- Born: Joseph Fruchtgarten May 14, 1912 Częstochowa, Poland
- Died: July 29, 2007 (aged 95) New Haven, Connecticut
- Education: Columbia University 1934
- Known for: General Biochemistry (with Sofia Simmonds; in its time the best known textbook of biochemistry)
- Spouse: Sofia Simmonds
- Awards: Eli Lilly Award in Biological Chemistry (1944) Dexter Award (1993)
- Scientific career
- Fields: Biochemistry, history of science
- Workplaces: Rockefeller Institute Yale University
- Doctoral advisor: Hans Thacher Clarke

= Joseph S. Fruton =

Polish-American biochemist and historian of science

Joseph Stewart Fruton (May 14, 1912 – July 29, 2007), born Joseph Fruchtgarten, was a Polish-American biochemist and historian of science. His most significant scientific work involved synthetic peptides and their interactions with proteases; with his wife Sofia Simmonds he also published an influential textbook, General Biochemistry (1953; 1958). From 1970 until his death, Fruton worked extensively on the history of science, particularly the history of biochemistry and molecular biology.

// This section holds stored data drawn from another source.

(** X17: the clone is attempted only once graphviz has been found,
    the location has been converted and the private key has been
    opened, read and accepted; the URL cloned is the converted
    location. *)
Theorem clone_follows_every_check
        (Quote : string → string) (w : World) (url : string) :
  EvClone url ∈ (main Quote w).1 →
  dotVersionOk w = true ∧ keyOpenOk w = true ∧ keyReadOk w = true
  ∧ publicKeysOk w = true
  ∧ ∃ prog arg rest, Args w = prog :: arg :: rest
                     ∧ convertHTTPtoSSH arg = (url, None).
Proof.
  rewrite main_flat.
  destruct (dotVersionOk w); [|intros H; in_trace H].
  destruct (Args w) as [|prog [|arg rest]]; [intros H; in_trace H..|].
  destruct (convertHTTPtoSSH arg) as [url0 [err|]] eqn:Hc;
    [intros H; in_trace H|].
  destruct (keyOpenOk w); [|intros H; in_trace H].
  destruct (keyReadOk w); [|intros H; in_trace H].
  destruct (publicKeysOk w); [|intros H; in_trace H].
  cbn [andb]. intros H.
  assert (url = url0) as ->.
  { destruct (remote w url0) as [tree|]; [|in_trace H; congruence].
    destruct (worktreeOk w); [|in_trace H; congruence].
    destruct (moduleStage tree) as [t1 [e1|M]]; [in_trace H; congruence|].
    destruct (graphStage M tree) as [t2 [e2|g]]; [in_trace H; congruence|].
    destruct (writeOk w); in_trace H; congruence. }
  repeat (split; [done|]). by exists prog, arg, rest.
Qed.

Lemma clone_follows_every_check_witness :
  dotVersionOk (worldOf true "https://github.com/u/r" scenario) = true
  ∧ keyOpenOk (worldOf true "https://github.com/u/r" scenario) = true
  ∧ keyReadOk (worldOf true "https://github.com/u/r" scenario) = true
  ∧ publicKeysOk (worldOf true "https://github.com/u/r" scenario) = true
  ∧ ∃ prog arg rest,
      Args (worldOf true "https://github.com/u/r" scenario) = prog :: arg :: rest
      ∧ convertHTTPtoSSH arg = ("git@github.com:u/r", None).
Proof.
  apply (clone_follows_every_check plainQuote
           (worldOf true "https://github.com/u/r" scenario)
           "git@github.com:u/r").
  vm_compute. apply elem_of_cons. right. apply elem_of_cons. right.
  apply elem_of_cons. by left.
Defined.

(** What a write of the run tells about the run. *)
Lemma main_writes_inv (Quote : string → string) (w : World) name graph :
  EvWriteFile name graph ∈ (main Quote w).1 →
  name = "graph.dot"
  ∧ worktreeOk w = true
  ∧ ∃ prog arg rest url tree M g,
      Args w = prog :: arg :: rest
      ∧ convertHTTPtoSSH arg = (url, None)
      ∧ remote w url = Some tree
      ∧ moduleStage tree = ([], inr M)
      ∧ graphStage M tree = ([], inr g)
      ∧ graph = render Quote (map_to_list (dedupPass (clearTail w) g)).
Proof.
  rewrite main_flat.
  destruct (dotVersionOk w); [|intros H; in_trace H].
  destruct (Args w) as [|prog [|arg rest]]; [intros H; in_trace H..|].
  destruct (convertHTTPtoSSH arg) as [url [err|]] eqn:Hc;
    [intros H; in_trace H|].
  destruct (keyOpenOk w); [|intros H; in_trace H].
  destruct (keyReadOk w); [|intros H; in_trace H].
  destruct (publicKeysOk w); [|intros H; in_trace H].
  cbn [andb].
  destruct (remote w url) as [tree|] eqn:HR; [|intros H; in_trace H].
  destruct (worktreeOk w); [|intros H; in_trace H].
  pose proof (moduleStage_silent tree) as HM.
  destruct (moduleStage tree) as [t1 [e1|M]] eqn:HMe; cbn in HM; subst t1;
    [intros H; in_trace H|].
  pose proof (graphStage_silent M tree) as HG.
  destruct (graphStage M tree) as [t2 [e2|g]] eqn:HGe; cbn in HG; subst t2;
    [intros H; in_trace H|].
  intros H.
  assert (name = "graph.dot"
          ∧ graph = render Quote (map_to_list (dedupPass (clearTail w) g)))
    as [-> ->].
  { destruct (writeOk w); in_trace H; by injection H as -> ->. }
  repeat (split; [done|]).
  by exists prog, arg, rest, url, tree, M, g.
Qed.



(** X19: a run that ends well has done exactly five things to the
    outside, in this order: probe for dot, open the key file, clone the
    converted location, write graph.dot, run dot on it. *)
Theorem completed_run_trace
        (Quote : string → string) (w : World) (t : list Event) :
  main Quote w = (t, inr tt) →
  ∃ url graph,
    t = [ EvExec ["dot"; "-V"];
          EvOpen (Filepath.Join [HOME w; "/.ssh/id_rsa"]);
          EvClone url;
          EvWriteFile "graph.dot" graph;
          EvExec ["dot"; "-Tpdf"; "graph.dot"; "-o"; "graph.pdf"] ].
Proof.
  rewrite main_flat.
  destruct (dotVersionOk w); [|done].
  destruct (Args w) as [|prog [|arg rest]]; [done..|].
  destruct (convertHTTPtoSSH arg) as [url [err|]]; [done|].
  destruct (keyOpenOk w && keyReadOk w && publicKeysOk w); [|done].
  destruct (remote w url) as [tree|]; [|done].
  destruct (worktreeOk w); [|done].
  destruct (moduleStage tree) as [t1 [e1|M]]; [done|].
  destruct (graphStage M tree) as [t2 [e2|g]]; [done|].
  destruct (writeOk w); [|done].
  destruct (dotRunOk w); [|done].
  intros [= <-]. eauto.
Qed.

Lemma completed_run_trace_witness :
  ∃ url graph,
    (main plainQuote (worldOf true "https://github.com/u/r" scenario)).1
    = [ EvExec ["dot"; "-V"];
        EvOpen (Filepath.Join
                  [HOME (worldOf true "https://github.com/u/r" scenario);
                   "/.ssh/id_rsa"]);
        EvClone url;
        EvWriteFile "graph.dot" graph;
        EvExec ["dot"; "-Tpdf"; "graph.dot"; "-o"; "graph.pdf"] ].
Proof.
  apply (completed_run_trace plainQuote
           (worldOf true "https://github.com/u/r" scenario)).
  rewrite main_flat. vm_compute. reflexivity.
Defined.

==Childhood and education==

Joseph Fruchtgarten was born in Częstochowa, Poland; his father Shama Nuta (Charles) Fruchtgarten was a grain merchant, and his mother Ella (Aisenstadt) Fruchtgarten was a French teacher. Like many other Polish Jews, the Fruchtgartens immigrated to the United States shortly before the outbreak of World War I. They lived in New York City from 1913 to 1917, and in April 1917 they moved to Minsk (then occupied by the Red Army in the midst of the Russian Civil War). Between 1917 and 1923, Fruchtgarten attended school intermittently, moving from Minsk to Siedlce to Warsaw to Berlin, and learning French, German and Latin (in addition to Polish and English). In 1923, the Fruchtgartens returned to New York and changed their name to Fruton to avoid being targets of anti-Semitism. Joseph Fruton followed his father in rejecting religion, but learned early on "not to advertise either [his] Jewishness or [his] atheism."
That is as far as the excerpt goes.